- Work order -
Give every line of the data again, exactly as it is written.

Extracted data entries
(* ===== verification/Phy.v ===== *)
(** The Ethernet PHY: src/src/drivers/mdio.c and src/src/DP8386.c. *)

From Stdlib Require Import ZArith Lia.
From stdpp Require Import base list numbers.
From S2P Require Import Prelude Mmio.

Open Scope Z_scope.

(* ------------------------------------------------------------------ *)
(** * The MDIO driver *)

Inductive mdio_reg := MDIO_USERACCESS0 | MDIO_CONTROL.

#[export] Instance mdio_reg_eq_dec : EqDecision mdio_reg.
Proof. solve_decision. Defined.

Definition PHY_REG_MASK : Z := 0x1F.
Definition PHY_ADDR_MASK : Z := 0x1F.
Definition PHY_DATA_MASK : Z := 0xFFFF.
Definition PHY_REG_SHIFT : Z := 21.
Definition PHY_ADDR_SHIFT : Z := 16.
Definition MDIO_LAST_STD_REG : Z := 31.
Definition MDIO_ADDAR : Z := 0xE.
Definition MDIO_REGCR : Z := 0xD.
Definition MDIO_REGCR_DEVAD_ALL : Z := 0x1F.
Definition MDIO_REGCR_FN_ADDR : Z := 0.
Definition MDIO_REGCR_FN_DATA_NO_INCR : Z := Z.shiftl 1 14.

(** HL_hw_mdio.h. *)
Definition MDIO_USERACCESS0_GO : Z := 0x80000000.
Definition MDIO_USERACCESS0_WRITE : Z := 0x40000000.
Definition MDIO_USERACCESS0_READ : Z := 0.
Definition MDIO_USERACCESS0_ACK : Z := 0x20000000.
Definition MDIO_CONTROL_ENABLE : Z := 0x40000000.
Definition MDIO_CONTROL_FAULTENB : Z := 0x00040000.
Definition MDIO_CONTROL_CLKDIV : Z := 0x0000FFFF.

(** [VCLK3_FREQ * 1000000U], exact in single precision. *)
Definition periph_clk : Z := 75000000.

(** [(x & MDIO_USERACCESS0_GO) == MDIO_USERACCESS0_GO]. *)
Definition mdio_go (x : Z) : bool := Z.land x MDIO_USERACCESS0_GO =? MDIO_USERACCESS0_GO.

Section Mdio.
Context {H : Type} {M : Mmio mdio_reg H}.
Variable fuel : nat.

Definition mdio_wait_until_rdy : io H unit := poll fuel MDIO_USERACCESS0 mdio_go.

Definition mdio_reg_read (phyAddr regNum : Z) : io H Z :=
  _ ← mdio_wait_until_rdy;
  _ ← wr_reg MDIO_USERACCESS0
        (Z.lor (Z.lor (Z.lor MDIO_USERACCESS0_READ MDIO_USERACCESS0_GO)
          (Z.shiftl (Z.land regNum PHY_REG_MASK) PHY_REG_SHIFT))
          (Z.shiftl (Z.land phyAddr PHY_ADDR_MASK) PHY_ADDR_SHIFT));
  _ ← mdio_wait_until_rdy;
  x ← rd_reg MDIO_USERACCESS0;
  if Z.land x MDIO_USERACCESS0_ACK =? MDIO_USERACCESS0_ACK then
    y ← rd_reg MDIO_USERACCESS0;
    mret (u16 (Z.land y PHY_DATA_MASK))
  else mret 0.

Definition mdio_reg_write (phyAddr regNum RegVal : Z) : io H unit :=
  _ ← mdio_wait_until_rdy;
  _ ← wr_reg MDIO_USERACCESS0
        (Z.lor (Z.lor (Z.lor (Z.lor MDIO_USERACCESS0_WRITE MDIO_USERACCESS0_GO)
          (Z.shiftl (Z.land regNum PHY_REG_MASK) PHY_REG_SHIFT))
          (Z.shiftl (Z.land phyAddr PHY_ADDR_MASK) PHY_ADDR_SHIFT)) RegVal);
  mdio_wait_until_rdy.
(* ===== verification/MemProofs.v ===== *)
(** What the heap of Mem promises: the headers always describe a list of
    blocks that tile [ram], without two unused neighbours, and the operations
    are first-fit allocation, freeing with coalescing and trimming on that
    list. *)

From Stdlib Require Import ZArith Lia.
From stdpp Require Import base list numbers gmap sets relations.
From S2P Require Import Prelude Mmio Mem.

Open Scope Z_scope.

(* ------------------------------------------------------------------ *)
(** * Sizes *)

Lemma MEM_SIZE_ALIGNED_eq : MEM_SIZE_ALIGNED = 262144.
Proof. done. Qed.
Lemma MIN_SIZE_ALIGNED_eq : MIN_SIZE_ALIGNED = 12.
Proof. done. Qed.
Lemma SIZEOF_STRUCT_MEM_eq : SIZEOF_STRUCT_MEM = 12.
Proof. done. Qed.
Ltac consts := rewrite ?MEM_SIZE_ALIGNED_eq, ?MIN_SIZE_ALIGNED_eq, ?SIZEOF_STRUCT_MEM_eq in *.
Ltac clia := consts; lia.

Lemma align_size_eq n : LWIP_MEM_ALIGN_SIZE n = 4 * (u32 (n + 3) / 4).
Proof.
  unfold LWIP_MEM_ALIGN_SIZE. replace (n + 4 - 1) with (n + 3) by lia.
  change (u32 (Z.lnot (4 - 1))) with (Z.land (Z.ones 32) (Z.lnot 3)).
  rewrite Z.land_assoc, (Z.land_ones _ 32) by lia.
  rewrite (Z.mod_small (u32 (n + 3))) by apply u32_range. apply land_lnot_3.
Qed.

(** The block of a request: rounded up to words, at least 12, unless the
    rounding leaves 32 bits. *)
Lemma block_size_spec n :
  0 < n < 4294967296 ->
  (block_size n < n /\ 4294967292 < n) \/
  (block_size n mod 4 = 0 /\ 12 <= block_size n /\ n <= block_size n < n + 12).
Proof.
  intros Hn. unfold block_size. rewrite align_size_eq, MIN_SIZE_ALIGNED_eq. unfold u32.
  destruct (Z_lt_dec 4294967292 n) as [Hb|Hb]; [left|right].
  - rewrite <- (Z_mod_plus_full (n + 3) (-1) 4294967296), Z.mod_small by lia. zcase; Z.div_mod_to_equations; lia.
  - rewrite (Z.mod_small (n + 3)) by lia. zcase; Z.div_mod_to_equations; lia.
Qed.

- Output for this task -
(* ===== verification/Phy.v ===== *)
(** The Ethernet PHY: src/src/drivers/mdio.c and src/src/DP8386.c. *)

From Stdlib Require Import ZArith Lia.
From stdpp Require Import base list numbers.
From S2P Require Import Prelude Mmio.

Open Scope Z_scope.

(* ------------------------------------------------------------------ *)
(** * The MDIO driver *)

Inductive mdio_reg := MDIO_USERACCESS0 | MDIO_CONTROL.

#[export] Instance mdio_reg_eq_dec : EqDecision mdio_reg.
Proof. solve_decision. Defined.

Definition PHY_REG_MASK : Z := 0x1F.
Definition PHY_ADDR_MASK : Z := 0x1F.
Definition PHY_DATA_MASK : Z := 0xFFFF.
Definition PHY_REG_SHIFT : Z := 21.
Definition PHY_ADDR_SHIFT : Z := 16.
Definition MDIO_LAST_STD_REG : Z := 31.
Definition MDIO_ADDAR : Z := 0xE.
Definition MDIO_REGCR : Z := 0xD.
Definition MDIO_REGCR_DEVAD_ALL : Z := 0x1F.
Definition MDIO_REGCR_FN_ADDR : Z := 0.
Definition MDIO_REGCR_FN_DATA_NO_INCR : Z := Z.shiftl 1 14.

(** HL_hw_mdio.h. *)
Definition MDIO_USERACCESS0_GO : Z := 0x80000000.
Definition MDIO_USERACCESS0_WRITE : Z := 0x40000000.
Definition MDIO_USERACCESS0_READ : Z := 0.
Definition MDIO_USERACCESS0_ACK : Z := 0x20000000.
Definition MDIO_CONTROL_ENABLE : Z := 0x40000000.
Definition MDIO_CONTROL_FAULTENB : Z := 0x00040000.
Definition MDIO_CONTROL_CLKDIV : Z := 0x0000FFFF.

(** [VCLK3_FREQ * 1000000U], exact in single precision. *)
Definition periph_clk : Z := 75000000.

(** [(x & MDIO_USERACCESS0_GO) == MDIO_USERACCESS0_GO]. *)
Definition mdio_go (x : Z) : bool := Z.land x MDIO_USERACCESS0_GO =? MDIO_USERACCESS0_GO.

Section Mdio.
Context {H : Type} {M : Mmio mdio_reg H}.
Variable fuel : nat.

Definition mdio_wait_until_rdy : io H unit := poll fuel MDIO_USERACCESS0 mdio_go.

Definition mdio_reg_read (phyAddr regNum : Z) : io H Z :=
  _ ← mdio_wait_until_rdy;
  _ ← wr_reg MDIO_USERACCESS0
        (Z.lor (Z.lor (Z.lor MDIO_USERACCESS0_READ MDIO_USERACCESS0_GO)
          (Z.shiftl (Z.land regNum PHY_REG_MASK) PHY_REG_SHIFT))
          (Z.shiftl (Z.land phyAddr PHY_ADDR_MASK) PHY_ADDR_SHIFT));
  _ ← mdio_wait_until_rdy;
  x ← rd_reg MDIO_USERACCESS0;
  if Z.land x MDIO_USERACCESS0_ACK =? MDIO_USERACCESS0_ACK then
    y ← rd_reg MDIO_USERACCESS0;
    mret (u16 (Z.land y PHY_DATA_MASK))
  else mret 0.

Definition mdio_reg_write (phyAddr regNum RegVal : Z) : io H unit :=
  _ ← mdio_wait_until_rdy;
  _ ← wr_reg MDIO_USERACCESS0
        (Z.lor (Z.lor (Z.lor (Z.lor MDIO_USERACCESS0_WRITE MDIO_USERACCESS0_GO)
          (Z.shiftl (Z.land regNum PHY_REG_MASK) PHY_REG_SHIFT))
          (Z.shiftl (Z.land phyAddr PHY_ADDR_MASK) PHY_ADDR_SHIFT)) RegVal);
  mdio_wait_until_rdy.
(* ===== verification/MemProofs.v ===== *)
(** What the heap of Mem promises: the headers always describe a list of
    blocks that tile [ram], without two unused neighbours, and the operations
    are first-fit allocation, freeing with coalescing and trimming on that
    list. *)

From Stdlib Require Import ZArith Lia.
From stdpp Require Import base list numbers gmap sets relations.
From S2P Require Import Prelude Mmio Mem.

Open Scope Z_scope.

(* ------------------------------------------------------------------ *)
(** * Sizes *)

Lemma MEM_SIZE_ALIGNED_eq : MEM_SIZE_ALIGNED = 262144.
Proof. done. Qed.
Lemma MIN_SIZE_ALIGNED_eq : MIN_SIZE_ALIGNED = 12.
Proof. done. Qed.
Lemma SIZEOF_STRUCT_MEM_eq : SIZEOF_STRUCT_MEM = 12.
Proof. done. Qed.
Ltac consts := rewrite ?MEM_SIZE_ALIGNED_eq, ?MIN_SIZE_ALIGNED_eq, ?SIZEOF_STRUCT_MEM_eq in *.
Ltac clia := consts; lia.

Lemma align_size_eq n : LWIP_MEM_ALIGN_SIZE n = 4 * (u32 (n + 3) / 4).
Proof.
  unfold LWIP_MEM_ALIGN_SIZE. replace (n + 4 - 1) with (n + 3) by lia.
  change (u32 (Z.lnot (4 - 1))) with (Z.land (Z.ones 32) (Z.lnot 3)).
  rewrite Z.land_assoc, (Z.land_ones _ 32) by lia.
  rewrite (Z.mod_small (u32 (n + 3))) by apply u32_range. apply land_lnot_3.
Qed.

(** The block of a request: rounded up to words, at least 12, unless the
    rounding leaves 32 bits. *)
Lemma block_size_spec n :
  0 < n < 4294967296 ->
  (block_size n < n /\ 4294967292 < n) \/
  (block_size n mod 4 = 0 /\ 12 <= block_size n /\ n <= block_size n < n + 12).
Proof.
  intros Hn. unfold block_size. rewrite align_size_eq, MIN_SIZE_ALIGNED_eq. unfold u32.
  destruct (Z_lt_dec 4294967292 n) as [Hb|Hb]; [left|right].
  - rewrite <- (Z_mod_plus_full (n + 3) (-1) 4294967296), Z.mod_small by lia. zcase; Z.div_mod_to_equations; lia.
  - rewrite (Z.mod_small (n + 3)) by lia. zcase; Z.div_mod_to_equations; lia.
Qed.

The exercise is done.